Content starts

(** * Kopia: vault block codec, vault protocol, ignore engine and uploader

    A shallow embedding of
      - [vault/vault.go]        (the vault and its encrypted block codec),
      - [fs/ignorefs/ignorefs.go] (the hierarchical ignore filter),
      - the [dir] package uploader ([UploadFile], [UploadDir]),
      - [cli/command_object_verify.go] (the object verifier),
    together with the properties stated about them.

    Conventions.
      - A Go [[]byte] is a [list byte]; where the code tests a slice against
        [nil] the value is an [option (list byte)].
      - Go [int] values (lengths, offsets) are [Z]; lengths of in-memory slices
        are far below 2^63, so no wrap-around is written out for them.
      - A Go function returning [(T, error)] returns [outcome T]; a run-time
        panic is the third alternative [Panic].  In the package [dir] no
        statement panics: what it calls returns a [dir.returned T], value or
        error, and a result whose id is passed on together with its error
        is the pair [dir.result].
      - Interfaces ([storage.Storage]) are type classes. *)

From Stdlib Require Import ZArith List Lia Bool.
From Stdlib Require Import Strings.String Strings.Ascii Strings.Byte.
From stdpp Require Import gmap strings list.

Set Warnings "-register-all".
#[local] Set Warnings "-deprecated".

Local Open Scope Z_scope.

(** ** Results of Go calls *)

Inductive error : Type :=
| ErrItemNotFound                       (* vault.ErrItemNotFound *)
| ErrBlockNotFound                      (* storage.ErrBlockNotFound *)
| ErrInvalidItemName (itemID : string)  (* "invalid vault item name: '%v'" *)
| ErrIncorrectChecksum                  (* "cannot read encrypted block: incorrect checksum" *)
| ErrUnsupportedEncryption (name : string)
| ErrUnsupportedChecksum (name : string)
| ErrFormatBlockNotFound                (* "vault format block not found" *)
| ErrUnexpectedRead (itemID : string) (cause : error)
| ErrUploadCancelled                    (* dir.ErrUploadCancelled *)
| ErrWrapped (context : string) (cause : error)
| ErrExternal (message : string).       (* an error value made by a library *)

Inductive outcome (A : Type) : Type :=
| Ok (a : A)
| Err (e : error)
| Panic (message : string).
Arguments Ok {A} a.
Arguments Err {A} e.
Arguments Panic {A} message.

Definition obind {A B} (m : outcome A) (k : A -> outcome B) : outcome B :=
  match m with
  | Ok a => k a
  | Err e => Err e
  | Panic s => Panic s
  end.

Definition omap_outcome {A B} (f : A -> B) (o : outcome A) : outcome B :=
  match o with
  | Ok a => Ok (f a)
  | Err e => Err e
  | Panic m => Panic m
  end.

Declare Scope outcome_scope.
Delimit Scope outcome_scope with outcome.
Notation "'let!' x ':=' m 'in' k" := (obind m (fun x => k))
  (at level 10, x pattern, m at level 100, k at level 200) : outcome_scope.
Local Open Scope outcome_scope.

Abbreviation bytes := (list byte).

#[global] Instance byte_eq_decision : EqDecision byte := Byte.byte_eq_dec.

Definition byteZ (b : byte) : Z := Z.of_N (Byte.to_N b).

Definition zbyte (z : Z) : byte :=
  match Byte.of_N (Z.to_N (z mod 256)) with
  | Some b => b
  | None => x00
  end.

Definition byte_xor (a b : byte) : byte := zbyte (Z.lxor (byteZ a) (byteZ b)).

Definition bytes_of_string (s : string) : bytes := String.list_byte_of_string s.

(** Bytes in hexadecimal. *)
Definition hex_digit (n : Z) : ascii :=
  ascii_of_nat (Z.to_nat (if n <? 10 then 48 + n else 87 + n)).

Fixpoint hex (bs : bytes) : string :=
  match bs with
  | [] => ""
  | b :: rest => String (hex_digit (byteZ b / 16)) (String (hex_digit (byteZ b mod 16)) (hex rest))
  end.

Definition unhex_digit (a : ascii) : Z :=
  let n := Z.of_nat (nat_of_ascii a) in
  if n <? 58 then n - 48 else n - 87.

Fixpoint unhex (s : string) : bytes :=
  match s with
  | String a (String b rest) => zbyte (16 * unhex_digit a + unhex_digit b) :: unhex rest
  | _ => []
  end.

(** A byte string read as a big-endian number. *)
Definition be_uint (bs : bytes) : Z :=
  fold_left (fun acc b => Z.lor (Z.shiftl acc 8) (byteZ b)) bs 0.

(** ** Go slices

    A slice expression [s[lo:hi]] panics unless [0 <= lo <= hi <= cap(s)].
    The capacity of a slice is taken to be its length: wherever the code
    below reaches a slice expression, its upper bound is at most the length,
    so that the room between length and capacity plays no part. *)

Definition len {A} (s : list A) : Z := Z.of_nat (length s).

Definition slice {A} (s : list A) (lo hi : Z) : outcome (list A) :=
  if (0 <=? lo) && (lo <=? hi) && (hi <=? len s)
  then Ok (take (Z.to_nat (hi - lo)) (drop (Z.to_nat lo) s))
  else Panic "slice bounds out of range".

Definition slice_from {A} (s : list A) (lo : Z) : outcome (list A) :=
  slice s lo (len s).

(** [make([]byte, n)]. *)
Definition make (n : Z) : outcome bytes :=
  if 0 <=? n then Ok (replicate (Z.to_nat n) x00)
  else Panic "makeslice: len out of range".

(** [copy(dst[off:], src)] seen from the whole buffer [dst]: the bytes of
    [src] that fit replace those of [dst] from [off] on. *)
Definition copy_at (dst : bytes) (off : nat) (src : bytes) : bytes :=
  take off dst ++ take (length dst - off) src
    ++ drop (off + length src) dst.

(** ** The primitives of Go's standard library used by the vault *)

(** [crypto/sha256]: SHA-256 of FIPS 180-4, on 32-bit words held in [Z]. *)
Module SHA256.

Definition mask32 : Z := 0xffffffff.
Definition add32 (x y : Z) : Z := Z.land (x + y) mask32.
Definition rotr (n x : Z) : Z :=
  Z.lor (Z.shiftr x n) (Z.land (Z.shiftl x (32 - n)) mask32).
Definition Ch (x y z : Z) : Z :=
  Z.lxor (Z.land x y) (Z.land (Z.lxor x mask32) z).
Definition Maj (x y z : Z) : Z :=
  Z.lxor (Z.lxor (Z.land x y) (Z.land x z)) (Z.land y z).
Definition bsig0 x := Z.lxor (Z.lxor (rotr 2 x) (rotr 13 x)) (rotr 22 x).
Definition bsig1 x := Z.lxor (Z.lxor (rotr 6 x) (rotr 11 x)) (rotr 25 x).
Definition ssig0 x := Z.lxor (Z.lxor (rotr 7 x) (rotr 18 x)) (Z.shiftr x 3).
Definition ssig1 x := Z.lxor (Z.lxor (rotr 17 x) (rotr 19 x)) (Z.shiftr x 10).

(** The first 64 primes. *)
Definition is_prime (p : nat) : bool :=
  forallb (fun d => negb (p mod d =? 0)%nat) (seq 2 (p - 2)).
Definition primes : list Z :=
  Eval vm_compute in map Z.of_nat (filter (fun p => is_prime p = true) (seq 2 310)).

(** The integer part of the cube root, by bisection between [lo] and [hi]. *)
Fixpoint cube_root (fuel : nat) (lo hi n : Z) : Z :=
  match fuel with
  | O => lo
  | S fuel' =>
      let mid := (lo + hi + 1) / 2 in
      if mid * mid * mid <=? n then cube_root fuel' mid hi n
      else cube_root fuel' lo (mid - 1) n
  end.

(** The round constants: the first 32 bits of the fractional parts of the
    cube roots of the first 64 primes. *)
Definition K : list Z :=
  Eval vm_compute in
    map (fun p => Z.land (cube_root 40 0 (2 ^ 36) (p * 2 ^ 96)) mask32) primes.

(** The eight working variables. *)
Record regs : Type := Regs { ra : Z; rb : Z; rc : Z; rd : Z; re : Z; rf : Z; rg : Z; rh : Z }.

(** The initial hash value: the first 32 bits of the fractional parts of
    the square roots of the first 8 primes. *)
Definition H0 : regs :=
  Eval vm_compute in
    match map (fun p => Z.land (Z.sqrt (p * 2 ^ 64)) mask32) (take 8 primes) with
    | [a; b; c; d; e; f; g; h] => Regs a b c d e f g h
    | _ => Regs 0 0 0 0 0 0 0 0
    end.

Definition unbe32 (x : Z) : bytes :=
  [zbyte (Z.shiftr x 24); zbyte (Z.shiftr x 16); zbyte (Z.shiftr x 8); zbyte x].

Fixpoint words (n : nat) (bs : bytes) : list Z :=
  match n with
  | O => []
  | S n' => be_uint (take 4 bs) :: words n' (drop 4 bs)
  end.

Definition wnth (i : nat) (w : list Z) : Z := nth i w 0.

(** One round; [w] is the window W_t .. W_{t+15} of the message schedule. *)
Definition round (st : regs * list Z) (k : Z) : regs * list Z :=
  let '(Regs a b c d e f g h, w) := st in
  let wt := wnth 0 w in
  let t1 := add32 (add32 (add32 (add32 h (bsig1 e)) (Ch e f g)) k) wt in
  let t2 := add32 (bsig0 a) (Maj a b c) in
  let wnew := add32 (add32 (add32 (ssig1 (wnth 14 w)) (wnth 9 w)) (ssig0 (wnth 1 w))) wt in
  (Regs (add32 t1 t2) a b c (add32 d t1) e f g, tl w ++ [wnew]).

Definition compress (h : regs) (block : bytes) : regs :=
  let '(Regs a b c d e f g h') := fst (fold_left round K (h, words 16 block)) in
  Regs (add32 (ra h) a) (add32 (rb h) b) (add32 (rc h) c) (add32 (rd h) d)
       (add32 (re h) e) (add32 (rf h) f) (add32 (rg h) g) (add32 (rh h) h').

Content ends

## YOUR OBJECTIVE
An exact copy of the lines above, from the one containing "let t2 := add32 (bsig0 a) (Maj a b c) in" through the one containing "let '(Regs a b c d e f g h')", is the whole of the answer.

## RESPONSE BELOW
  let t2 := add32 (bsig0 a) (Maj a b c) in
  let wnew := add32 (add32 (add32 (ssig1 (wnth 14 w)) (wnth 9 w)) (ssig0 (wnth 1 w))) wt in
  (Regs (add32 t1 t2) a b c (add32 d t1) e f g, tl w ++ [wnew]).

Definition compress (h : regs) (block : bytes) : regs :=
  let '(Regs a b c d e f g h') := fst (fold_left round K (h, words 16 block)) in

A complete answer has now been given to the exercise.